### Hyperparameter Definition

`k_shot` is the number of samples for each class used in support set.

`q_query` is the number of samples for each class used in query set, the total number in query set is $\text{q\_query} \times \text{n\_way}$. And we have.
$$
\text{k\_shot} + \text{q\_query} \le \text{number of samples for each class}
$$

`meta_batch_size` is the number of tasks in each meta-training/meta-testing iteration.

`num_iterations` is the number of total meta-training iterations, each meta-training iteration updates the model initialization parameters once.

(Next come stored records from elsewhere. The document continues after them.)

(* ===== verification/PodLayout.v ===== *)
(** * Pod declarations and the pod store
      ([crates/core/src/pod/{id,layout,spec,rootfs,store}.rs],
       [crates/vminitd-client/src/guest_ops.rs])

    What a pod declares, where its containers, templates and volumes lie in
    the pod store, and the requests that are sent to the guest agent for
    them. *)
From S2P Require Import Prelude Ext4Path Ext4Writer BTree Types HostPaths HostFs E2bWire E2bRoutes OciReference Artifacts ArtifactFiles OciClient ContainerSpec.
Import Ids Hostnames Mounts.

(** ** Identities and declarations *)
Record PodId := mk_pod_id { pod_name : ContainerId }.
Definition pod_str (p : PodId) : string := container_str p.(pod_name).
Definition pod_id_new (id : string) : result InvalidContainerId PodId := c ← ContainerId_new id; Ok (mk_pod_id c).
Inductive GuestFilesystem := GuestExt4.
Definition mount_type (f : GuestFilesystem) : string := match f with GuestExt4 => "ext4" end.
Inductive EmptyDirMedium := MediumDisk | MediumMemory.
Record EmptyDirVolume := mk_volume { ev_name : ContainerId; ev_medium : EmptyDirMedium; ev_size_limit : option Z }.
Definition volume_disk (name : string) : result InvalidContainerId EmptyDirVolume :=
  c ← ContainerId_new name; Ok (mk_volume c MediumDisk None).
Definition volume_memory (name : string) (size_limit : option Z) : result InvalidContainerId EmptyDirVolume :=
  c ← ContainerId_new name; Ok (mk_volume c MediumMemory size_limit).
Inductive PodRootfsSource :=
| RootfsGuestPath (path : GuestPath)
| RootfsOciBundle (bundle : ImageBundle)
| RootfsExt4Image (path : string).
Record PodVolumeMount := mk_volume_mount { vm_volume : ContainerId; vm_path : string; vm_read_only : bool }.
Definition volume_mount (name path : string) (read_only : bool) : result InvalidContainerId PodVolumeMount :=
  c ← ContainerId_new name; Ok (mk_volume_mount c path read_only).
Record PodContainerSpec := mk_container_spec {
  cs_id : ContainerId;
  cs_rootfs : PodRootfsSource;
  cs_command : list string;
  cs_env : list (string * string);
  cs_mounts : list Mount;
  cs_empty_dir_mounts : list PodVolumeMount
}.
Definition container_spec_new (id : ContainerId) (rootfs : PodRootfsSource) : PodContainerSpec :=
  mk_container_spec id rootfs [] [] [] [].
Definition cs_with (s : PodContainerSpec) command env mounts volumes : PodContainerSpec :=
  mk_container_spec s.(cs_id) s.(cs_rootfs) command env mounts volumes.
Definition cs_add_empty_dir (s : PodContainerSpec) (name path : string) (read_only : bool) : result InvalidContainerId PodContainerSpec :=
  m ← volume_mount name path read_only;
  Ok (cs_with s s.(cs_command) s.(cs_env) s.(cs_mounts) (s.(cs_empty_dir_mounts) ++ [m])).
(** ** Framing *)
(** A frame of 4 GiB or more makes the source panic; the properties are about
    smaller ones ([fits]). *)
Record ConnectEnvelope := mk_envelope { env_flags : Z; env_data : list Z }.
Definition be32 (n : Z) : list Z := [n / 16777216 mod 256; n / 65536 mod 256; n / 256 mod 256; n mod 256].
Definition encode_connect_envelope (flags : Z) (data : list Z) : list Z := flags :: be32 (Z.of_nat (length data)) ++ data.
Fixpoint decode_envelopes (fuel : nat) (bytes : list Z) : result string (list ConnectEnvelope) :=
  match fuel with
  | O => Err "fuel"%string
  | S fuel =>
      match bytes with
      | [] => Ok []
      | flags :: a :: b :: c :: d :: rest =>
          let len := Z.to_nat (a * 16777216 + b * 65536 + c * 256 + d) in
          if (length rest <? len)%nat then Err "truncated Connect envelope body"%string
          else es ← decode_envelopes fuel (drop len rest); Ok (mk_envelope flags (take len rest) :: es)
      | _ => Err "truncated Connect envelope header"%string
      end
  end.
Definition decode_connect_envelopes (bytes : list Z) : result string (list ConnectEnvelope) :=
  decode_envelopes (S (length bytes)) bytes.
Inductive EnvdRpcEncoding := Connect | GrpcWebBinary | GrpcWebText.
Definition bytes_of (s : string) : list Z := code <$> bytes s.
Class Base64 := {
  b64_encode : list Z -> list Z;
  b64_decode : list Z -> result string (list Z)
}.
(** What is documented of a base64 engine. *)
Definition octets (d : list Z) : bool := forallb (between 0 255) d.
Class Base64Laws `{Base64} := { b64_roundtrip : forall d, octets d = true -> b64_decode (b64_encode d) = Ok d }.
Section Encodings.
Context `{Base64}.
Definition from_headers (headers : strmap string) : EnvdRpcEncoding :=
  let media := (fun v => Volumes.trim (default EmptyString (head (split ";" v)))) <$> (headers !! "content-type"%string ≫= E2bServer.to_str) in
  match media with
  | Some m =>
      if eq_ignore_ascii_case m "application/grpc-web+proto" then GrpcWebBinary
      else if eq_ignore_ascii_case m "application/grpc-web-text+proto" then GrpcWebText
      else Connect
  | None => Connect
  end.
Definition unary_content_type (e : EnvdRpcEncoding) : string :=
  match e with
  | Connect => "application/proto"
  | GrpcWebBinary => "application/grpc-web+proto"
  | GrpcWebText => "application/grpc-web-text+proto"
  end.
Definition streaming_content_type (e : EnvdRpcEncoding) : string :=
  match e with
  | Connect => "application/connect+proto"
  | GrpcWebBinary => "application/grpc-web+proto"
  | GrpcWebText => "application/grpc-web-text+proto"
  end.
Definition framed_request_body (e : EnvdRpcEncoding) (body : list Z) : result string (list Z) :=
  match e with
  | Connect | GrpcWebBinary => Ok body
  | GrpcWebText => map_err (fun x => "failed to decode gRPC-web-text body: " +:+ x) (b64_decode body)
  end.
Definition unary_request_body (e : EnvdRpcEncoding) (body : list Z) : result string (list Z) :=
  match e with
  | Connect => Ok body
  | _ =>
      body ← framed_request_body e body;
      envelopes ← decode_connect_envelopes body;
      envelope ← ok_or "missing gRPC-web request frame"%string (head envelopes);
      if negb (envelope.(env_flags) =? 0) then
        Err ("unsupported gRPC-web request frame flags " +:+ print_dec envelope.(env_flags))
      else Ok envelope.(env_data)
  end.
Definition encode_response_bytes (e : EnvdRpcEncoding) (body : list Z) : list Z :=
  match e with Connect | GrpcWebBinary => body | GrpcWebText => b64_encode body end.
Definition encode_stream_frame (e : EnvdRpcEncoding) (frame : list Z) : list Z := encode_response_bytes e frame.
Definition end_frame (e : EnvdRpcEncoding) : list Z :=
  match e with
  | Connect => encode_connect_envelope 2 (bytes_of "{}")
  | _ => encode_connect_envelope 128 (bytes_of ("grpc-status: 0" +:+ CRLF))
  end.
Definition encode_unary_response (e : EnvdRpcEncoding) (body : list Z) : list Z :=
  match e with
  | Connect => body
  | _ => encode_response_bytes e (encode_connect_envelope 0 body ++ end_frame e)
  end.
End Encodings.
(** * Properties *)

(** ** Confinement *)
Definition normal_part (s : string) : Prop := s <> EmptyString /\ contains "/" s = false /\ s <> "."%string /\ s <> ".."%string.
Definition root_ok (root : string) : Prop := root <> EmptyString /\ ends_with "/" root = false.
(** Paths below the root, by their names. *)
Definition under (root p : string) : Prop := exists parts, Forall normal_part parts /\ p = foldl path_join root parts.
(** Calls that stay below the root; the parent of the root may be created. *)
Definition confined (root : string) (c : OsCall) : Prop :=
  match c with
  | OsCreateDirAll p => under root p \/ HostPaths.path_parent root = Some p
  | OsRename p q => under root p /\ under root q
  | OsOutput cl | OsSpawn cl => under root cl.(cl_cwd)
  | OsReadAll p | OsWriteAll p _ | OsCreateFile p | OsWriteHandle p _ | OsFlush p | OsReadDir p | OsSymlinkMetadata p | OsRemoveDirAll p | OsRemoveFile p => under root p
  end.
Lemma under_root root : under root root.
Proof. by exists []. Qed.
Lemma under_join root p n : under root p -> normal_part n -> under root (path_join p n).
Proof. intros (parts & Hp & ->) Hn. exists (parts ++ [n]). split; [|by rewrite foldl_snoc]. apply Forall_app. split; [done|]. by apply Forall_singleton. Qed.
Lemma classify_normal part c : contains "/" part = false -> classify part = Some c -> c = ParentDir \/ (c = Normal part /\ normal_part part).
Proof.
  intros Hc. unfold classify. destruct (is_empty part) eqn:E1; [done|]. destruct (String.eqb_spec part "."); [done|].
  destruct (String.eqb_spec part ".."); intros [= <-]; [by left|right]. split; [done|]. split_and!; try done. by intros ->.
Qed.
Lemma classified_normal parts : Forall (fun p => contains "/" p = false) parts ->
  Forall (fun c => match c with Normal p => normal_part p | _ => True end) (omap classify parts).
Proof.
  induction 1 as [|p ps Hp _ IH]; [done|]. cbn. destruct (classify p) as [c|] eqn:E; [|done]. constructor; [|done].
  by destruct (classify_normal _ _ Hp E) as [-> | [-> Hn]].
Qed.
Lemma components_normal path : Forall (fun c => match c with Normal p => normal_part p | _ => True end) (path_components path).
Proof.
  unfold path_components. pose proof (split_no_sep slash path) as Hs. destruct (starts_with slash path).
  - constructor; [done|]. by apply classified_normal.
  - destruct (split slash path) as [|first rest]; [done|]. destruct (String.eqb first "."); [constructor; [done|]|].
    + apply classified_normal. by apply Forall_cons in Hs as [_ Hs].
    + by apply classified_normal.
Qed.
Lemma push_under root path cs p res : Forall (fun c => match c with Normal p => normal_part p | _ => True end) cs -> under root p ->
  push_components path p cs = Ok res -> under root res.
Proof.
  intros Hc. revert p. induction Hc as [|c cs Hn Hc IH]; intros p Hp; cbn [push_components]; [by intros [= <-]|].
  destruct c as [| | |part]; [by apply IH|by apply IH|done|]. apply IH. by apply under_join.
Qed.
Lemma resolve_under a path p : resolve_path a path = Ok p -> under a.(ha_root) p.
Proof. apply push_under; [apply components_normal|apply under_root]. Qed.
Lemma ends_with_suffix c s t : t <> EmptyString -> ends_with c (s +:+ t) = ends_with c t.
Proof.
  intros Ht. induction s as [|d s IH]; [done|]. rewrite append_cons. cbn [ends_with]. destruct (s +:+ t) as [|e u] eqn:E; [|exact IH].
  destruct s; [by rewrite append_nil_l in E|by rewrite append_cons in E].
Qed.
Lemma ends_with_contains c s : contains c s = false -> ends_with c s = false.
Proof.
  induction s as [|d s IH]; [done|]. rewrite contains_cons. intros [Hd Hs]%orb_false_iff. cbn [ends_with]. destruct s; [done|]. by apply IH.
Qed.
Lemma join_ok p n : root_ok p -> normal_part n -> path_join p n = p +:+ "/" +:+ n /\ root_ok (path_join p n).
Proof.
  intros [Hp He] (Hn & Hc & _). unfold path_join. rewrite He. destruct p as [|c p]; [done|]. cbn [is_empty]. split; [done|]. split; [done|].
  rewrite (ends_with_suffix "/" (String c p) ("/" +:+ n)) by done. destruct n as [|d n]; [done|]. by apply (ends_with_contains _ (String d n)).
Qed.
Lemma parent_join p n : root_ok p -> normal_part n -> HostPaths.path_parent (path_join p n) = Some p.
Proof.
  intros Hp Hn. destruct (join_ok p n Hp Hn) as [-> _]. destruct Hp as [Hp _], Hn as (Hn & Hc & Hd & Hdd). change ("/" +:+ n) with (String "/" n).
  unfold HostPaths.path_parent, path_file_name. assert (Hs : split_dir (p +:+ String "/" n) = (p +:+ "/", n)).
  { change (String "/" n) with ("/" +:+ n). rewrite <- append_assoc. apply split_dir_app; [right; by exists p|done]. }
  rewrite Hs. cbn [snd]. rewrite (proj2 (String.eqb_neq _ _) Hd), (proj2 (String.eqb_neq _ _) Hdd). destruct n as [|c n]; [done|]. cbn [is_empty orb].
  rewrite rsplit_once_at by done. by destruct p.
Qed.
Lemma under_ok root p : root_ok root -> under root p -> root_ok p.
Proof.
  intros Hr (parts & Hp & ->). revert root Hr. induction Hp as [|n parts Hn Hp IH]; intros root Hr; [done|]. cbn [foldl].
  apply IH. by apply join_ok.
Qed.
Lemma parent_under root p q : root_ok root -> under root p -> HostPaths.path_parent p = Some q -> under root q \/ HostPaths.path_parent root = Some q.
Proof.
  intros Hr (parts & Hp & ->). destruct parts as [|n parts _] using rev_ind; [by right|]. apply Forall_app in Hp as [Hp Hn].
  apply Forall_cons in Hn as [Hn _]. rewrite foldl_snoc. assert (Hu : under root (foldl path_join root parts)) by (by exists parts).
  rewrite parent_join; [intros [= <-]; by left|by apply (under_ok root)|done].
Qed.
Section Confinement.
Context {W : Type} `{HostOs W} (a : HostEnvdAdapter) (lossy : string -> string).
Context (Hroot : root_ok a.(ha_root)).
(** The names a directory lists are single components. *)
Definition os_names : Prop := forall p w es, (os (OsReadDir p) w).2 = Ok es ->
  Forall (fun r => match r with Ok d => normal_part d.(de_name) | Err _ => True end) es.
Context (Hnames : os_names).
Context (P : W -> Prop) (HP : forall c w, confined a.(ha_root) c -> P w -> P (os c w).1).
Definition keeps {A} (m : W -> W * A) : Prop := forall w, P w -> P (m w).1.
Lemma confine_bind {A B} (m : OM W A) (k : A -> OM W B) : keeps m -> (forall x, keeps (k x)) -> keeps (x ← m; k x).
Proof.
  intros Hm Hk w Hw. unfold mbind, OM_bind. specialize (Hm w Hw). destruct (m w) as [w' [x|e]]; [|done]. by apply Hk.
Qed.
Lemma keeps_lift_bind {A B} (r : result BackendError A) (k : A -> OM W B) : (forall x, r = Ok x -> keeps (k x)) -> keeps (x ← lift r; k x).
Proof. intros Hk w Hw. unfold mbind, OM_bind, lift. destruct r as [x|e]; [|done]. by apply Hk. Qed.
Lemma confine_ret {A} (x : A) : keeps (mret x : OM W A).
Proof. by intros w Hw. Qed.
Lemma confine_lift {A} (r : result BackendError A) : keeps (lift r : OM W A).
Proof. by intros w Hw. Qed.
Lemma keeps_sys wrap c : confined a.(ha_root) c -> keeps (sys wrap c).
Proof. intros Hc w Hw. unfold sys. pose proof (HP c w Hc Hw) as H'. by destruct (os c w) as [w' r]. Qed.
Ltac keeps_call := match goal with |- keeps (sys ?wrap ?c) => refine (keeps_sys wrap c _); cbn [confined cl_cwd command_line]; auto using under_root end.
Lemma keeps_parent p what : under a.(ha_root) p -> keeps (create_parent p what).
Proof.
  intros Hp. unfold create_parent. destruct (HostPaths.path_parent p) as [q|] eqn:E; [|apply confine_ret]. keeps_call.
  by apply (parent_under _ p).
Qed.
Ltac keeps := repeat first [apply keeps_lift_bind; intros ? ?%resolve_under | apply confine_bind; [|intros ?] | apply keeps_parent; done
  | keeps_call; done | apply confine_ret | apply confine_lift | case_match ].
Lemma keeps_entry_for path : keeps (entry_for a path).
Proof. unfold entry_for. keeps. Qed.
Lemma keeps_read path : keeps (read_file a lossy path).
Proof. unfold read_file. keeps. Qed.
Lemma keeps_write path data : keeps (write_file a path data).
Proof. unfold write_file. keeps. Qed.
Lemma keeps_make path : keeps (make_dir a path).
Proof. unfold make_dir. keeps. Qed.
Lemma keeps_move p q : keeps (move_entry a p q).
Proof. unfold move_entry. keeps. Qed.
Lemma keeps_remove path : keeps (remove_entry a path).
Proof. unfold remove_entry. keeps. Qed.
Lemma keeps_watch_dir path r : keeps (watch_dir a path r).
Proof. unfold watch_dir. keeps. Qed.
Lemma cwd_under rq cwd : process_cwd a rq = Ok cwd -> under a.(ha_root) cwd.
Proof.
  unfold process_cwd. destruct (ps_cwd rq) as [c|]; [destruct (is_empty c)|]; [intros [= <-]; apply under_root|apply resolve_under|].
  intros [= <-]. apply under_root.
Qed.
Lemma keeps_run rq : keeps (run_command a rq).
Proof.
  unfold run_command. case_match.
  - unfold run_host_mcp_gateway_stub. apply keeps_lift_bind. intros token _. keeps.
  - case_match; [apply confine_lift|]. apply keeps_lift_bind. intros cwd Hc%cwd_under. apply confine_bind; [keeps_call|intros _].
    apply confine_bind; [keeps_call|]. intros [[st out] err]. apply confine_ret.
Qed.
Lemma keeps_spawn rq : keeps (spawn_command a rq).
Proof.
  unfold spawn_command. case_match; [apply confine_lift|]. apply keeps_lift_bind. intros cwd Hc%cwd_under.
  apply confine_bind; [keeps_call|intros _]. keeps_call.
Qed.
Definition normal_names (es : list (result host_error DirEntry)) : Prop :=
  Forall (fun r => match r with Ok d => normal_part d.(de_name) | Err _ => True end) es.
Lemma read_dir_names wrap p w w' es : sys wrap (OsReadDir p) w = (w', Ok es) -> normal_names es.
Proof.
  unfold sys. pose proof (Hnames p w) as Hn. destruct (os (OsReadDir p) w) as [w1 r]. cbn [snd] in Hn. destruct r as [es'|e]; [|done].
  intros [= _ <-]. by apply Hn.
Qed.
Definition pending_under (l : list Pending) : Prop := Forall (fun p => under a.(ha_root) p.1.2) l.
Lemma list_entries_under envd_dir host_dir depth level es acc pending acc' pending' : normal_names es -> under a.(ha_root) host_dir -> pending_under pending ->
  list_entries lossy envd_dir host_dir depth level es acc pending = Ok (acc', pending') -> pending_under pending'.
Proof.
  intros Hn Hd. revert acc pending. induction Hn as [|[d|e] es Hx Hn IH]; intros acc pending Hp; cbn [list_entries]; [by intros [= _ <-]| |done].
  destruct (de_metadata d) as [md|e]; [|done]. cbn [map_err mbind result_bind]. destruct (entry_from_metadata _ md) as [en|e]; [|done]. cbn [mbind result_bind].
  apply IH. case_match; [|done]. constructor; [|done]. cbn. by apply under_join.
Qed.
Lemma keeps_list_loop fuel depth acc pending : pending_under pending -> keeps (list_loop lossy fuel depth acc pending).
Proof.
  revert acc pending. induction fuel as [|fuel IH]; intros acc pending Hp w Hw; destruct pending as [|[[e d] l] pending]; try done.
  cbn [list_loop]. apply Forall_cons in Hp as [Hd Hp]. cbn in Hd. pose proof (keeps_sys (missing_or e ("list " +:+ bt e)) (OsReadDir d) Hd w Hw) as Hs.
  destruct (sys _ (OsReadDir d) w) as [w' [es|err]] eqn:E; [|done]. apply read_dir_names in E.
  destruct (list_entries lossy e d depth l es acc pending) as [[acc' pending']|err] eqn:El; [|done].
  apply IH; [|done]. by eapply list_entries_under.
Qed.
Lemma keeps_list fuel path depth : keeps (list_dir a lossy fuel path depth).
Proof.
  intros w Hw. unfold list_dir. destruct (resolve_path a path) as [p|e] eqn:E; [|done]. apply keeps_list_loop; [|done].
  repeat constructor. cbn. by eapply resolve_under.
Qed.
Lemma keeps_collect fuel root base recursive entries : under a.(ha_root) root ->
  keeps (collect_host_watch_entries lossy fuel root base recursive entries).
Proof.
  revert root base entries. induction fuel as [|fuel IH]; intros root base entries Hr w Hw; [done|]. cbn [collect_host_watch_entries].
  pose proof (keeps_sys (runtime ("watch read dir " +:+ bt base)) (OsReadDir root) Hr w Hw) as Hs.
  destruct (sys _ (OsReadDir root) w) as [w' [es|err]] eqn:E; [|done]. apply read_dir_names in E. cbn [fst] in Hs. clear w Hw. revert entries w' Hs.
  induction E as [|[d|e] es Hx E IHe]; intros entries w Hw; [done| |done]. destruct (de_metadata d) as [md|e]; [|done].
  destruct (recursive && md_is_dir md); [|by apply IHe].
  match goal with |- context [collect_host_watch_entries lossy fuel ?r ?b recursive ?en w] => pose proof (IH r b en (under_join _ _ _ Hr Hx) w Hw) as Hk;
    destruct (collect_host_watch_entries lossy fuel r b recursive en w) as [w' [[sn|err]|]] end; [by apply IHe|done|done].
Qed.
Lemma keeps_watch fuel path recursive snaps : keeps (watch_dir_stream a lossy fuel path recursive snaps).
Proof.
  intros w Hw. unfold watch_dir_stream. pose proof (keeps_entry_for path w Hw) as He. destruct (entry_for a path w) as [w' [en|err]]; [|done].
  destruct (resolve_path a path) as [p|err] eqn:E; [|done]. apply resolve_under in E. unfold host_watch_snapshot.
  pose proof (keeps_collect fuel p (normalize_envd_path path) recursive [] E w' He) as Hc.
  by destruct (collect_host_watch_entries lossy fuel p (normalize_envd_path path) recursive [] w') as [w'' [[?|?]|]].
Qed.
End Confinement.
(** The world after the calls an operation makes. *)
Definition os_effect {W} `{HostOs W} (a : HostEnvdAdapter) (lossy : string -> string) (fuel : nat) (op : EnvdOp) (w : W) : W :=
  match op with
  | ReadFile p => (read_file a lossy p w).1
  | WriteFile p d => (write_file a p d w).1
  | ListDir p depth => (list_dir a lossy fuel p depth w).1
  | MakeDir p => (make_dir a p w).1
  | MoveEntry p q => (move_entry a p q w).1
  | RemoveEntry p => (remove_entry a p w).1
  | StatEntry p => (stat_entry a p w).1
  | WatchDirStream p r => (watch_dir_stream a lossy fuel p r [] w).1
  | StartProcessStream rq => if host_mcp_gateway_request rq then (run_command a rq w).1 else (spawn_command a rq w).1
  | ListProcesses | SendProcessInput _ _ | CloseProcessStdin _ | SignalProcess _ _ | ConnectProcess _ | UpdateProcessPty _ _ => w
  end.
(** C19: Whatever a client asks, the host is only asked about paths made of the
    root and ordinary names (no [..], no separator), except that the parent of
    the root may be created; programs run in such a directory.  Said of any
    property of the host that such calls keep: every operation keeps it. *)
Theorem host_paths_confined {W} `{HostOs W} a lossy fuel op (P : W -> Prop) w :
  root_ok a.(ha_root) -> os_names (W := W) -> (forall c w, confined a.(ha_root) c -> P w -> P (os c w).1) -> P w ->
  P (os_effect a lossy fuel op w).
Proof.
  intros Hr Hn HP Hw. destruct op; cbn [os_effect]; try done.
  - destruct (host_mcp_gateway_request request); [by eapply keeps_run|by eapply keeps_spawn].
  - by eapply keeps_read.
  - by eapply keeps_write.
  - by eapply keeps_list.
  - by eapply keeps_make.
  - by eapply keeps_move.
  - by eapply keeps_remove.
  - by eapply keeps_entry_for.
  - by eapply keeps_watch.
Qed.
(** A host that writes down what it is asked. *)
#[local] Instance logging_os : HostOs (list OsCall) := fun c w => (c :: w,
  match c as c return result host_error (os_answer c) with
  | OsReadAll _ => Ok [104; 105]
  | OsReadDir p => Ok (if String.eqb p "/srv/env/home" then [Ok (mk_dir_entry "a" (Ok (mk_metadata true 0 16877 None)))] else [])
  | OsSymlinkMetadata _ => Ok (mk_metadata true 0 16877 None)
  | OsOutput _ => Ok (Some 0, [], [])
  | _ => Ok tt
  end).
Definition demo_adapter : HostEnvdAdapter := mk_host_adapter "/srv/env" [].
Lemma host_paths_confined_witness :
  Forall (confined "/srv/env") (os_effect demo_adapter (fun s => s) 5 (ListDir "/home" 0) []) /\
  os_effect demo_adapter (fun s => s) 5 (ListDir "/home" 0) [] = [OsReadDir "/srv/env/home/a"; OsReadDir "/srv/env/home"] /\
  (list_dir demo_adapter (fun s => s) 5 "/../etc" 0 []).2 = Some (Err (Runtime "envd path `/../etc` escapes adapter root")).
Proof.
  split; [|split; reflexivity]. apply (host_paths_confined demo_adapter (fun s => s) 5 (ListDir "/home" 0) (Forall (confined "/srv/env"))).
  - split; [discriminate|reflexivity].
  - intros p w es [= <-]. case_match; [|constructor]. repeat constructor; try discriminate.
  - intros c w Hc Hw. constructor; assumption.
  - constructor.
Defined.
(* ===== verification/DomainProxy.v ===== *)
(** * The domain proxy ([crates/e2b-server/src/domain_proxy.rs])

    Requests for [{port}-{sandbox}.{domain}] are passed to the port of a
    sandbox: how a request is routed, when its connection is kept for the next
    one, and how the answer to a websocket upgrade is read.  Headers are the
    list of their names (lower case) and values; the checks of the [http] crate
    on names and values are parameters; a stream is the chunks its reads
    give. *)
From S2P Require Import Prelude BTree Types HostPaths HostFs E2bWire E2bRoutes E2bRegistry E2bServer RuntimeRestore EnvdHttp.
Import Ids Hostnames ProxyHosts.

(** ** Requests *)
Record ProxyRequest := mk_proxy_request {
  px_method : string;
  px_path : string;
  px_path_and_query : option string;
  px_headers : list (string * string);
  px_body : result string (list Z)
}.
Definition header (rq : ProxyRequest) (name : string) : option string :=
  find_map (fun h => if String.eqb h.1 name then Some h.2 else None) rq.(px_headers).
(** [to_str] with the message of its error. *)
Definition to_str_err : string := "failed to convert header to a str".
Definition text_header (rq : ProxyRequest) (name what : string) : result string string :=
  v ← ok_or ("missing " +:+ what +:+ " header") (header rq name);
  ok_or ("invalid " +:+ what +:+ " header: " +:+ to_str_err) (E2bServer.to_str v).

`display_gap` is the step size to visualize the meta-training progress.

In [None]:
train_data_path = './data/Omniglot/images_background/'
test_data_path = './data/Omniglot/images_evaluation/'
n_way = 5
k_shot = 5
q_query = 5
outer_lr = 0.001
inner_lr = 0.04
meta_batch_size = 32
train_inner_step = 1
eval_inner_step = 3
num_iterations = 1000
num_workers = 0
valid_size = 0.2
random_seed = 42
display_gap = 50

### Library Importation & Random Seed Setting

In [None]:
import os
import glob
import torch
import random
import collections
import numpy as np
import torch.optim as optim
import torch.nn.functional as F
from PIL import Image
from tqdm import tqdm
from torch import nn
from torch.utils.data import DataLoader
from torch.utils.data import random_split
from torch.utils.data.dataset import Dataset
from torchvision.transforms import transforms

import matplotlib.pyplot as plt
%matplotlib inline

device = torch.device('cuda' if torch.cuda.is_available() else 'cpu')

random.seed(random_seed)
np.random.seed(random_seed)
torch.manual_seed(random_seed)
if torch.cuda.is_available():
    torch.cuda.manual_seed_all(random_seed)
os.environ['PYTHONHASHSEED'] = str(random_seed)
torch.backends.cudnn.benchmark = False
torch.backends.cudnn.deterministic = True

### Dataset Definition

`MAMLDataset` is a general dataset framework for MAML, which leaves two functions to implement for each specified dataset. 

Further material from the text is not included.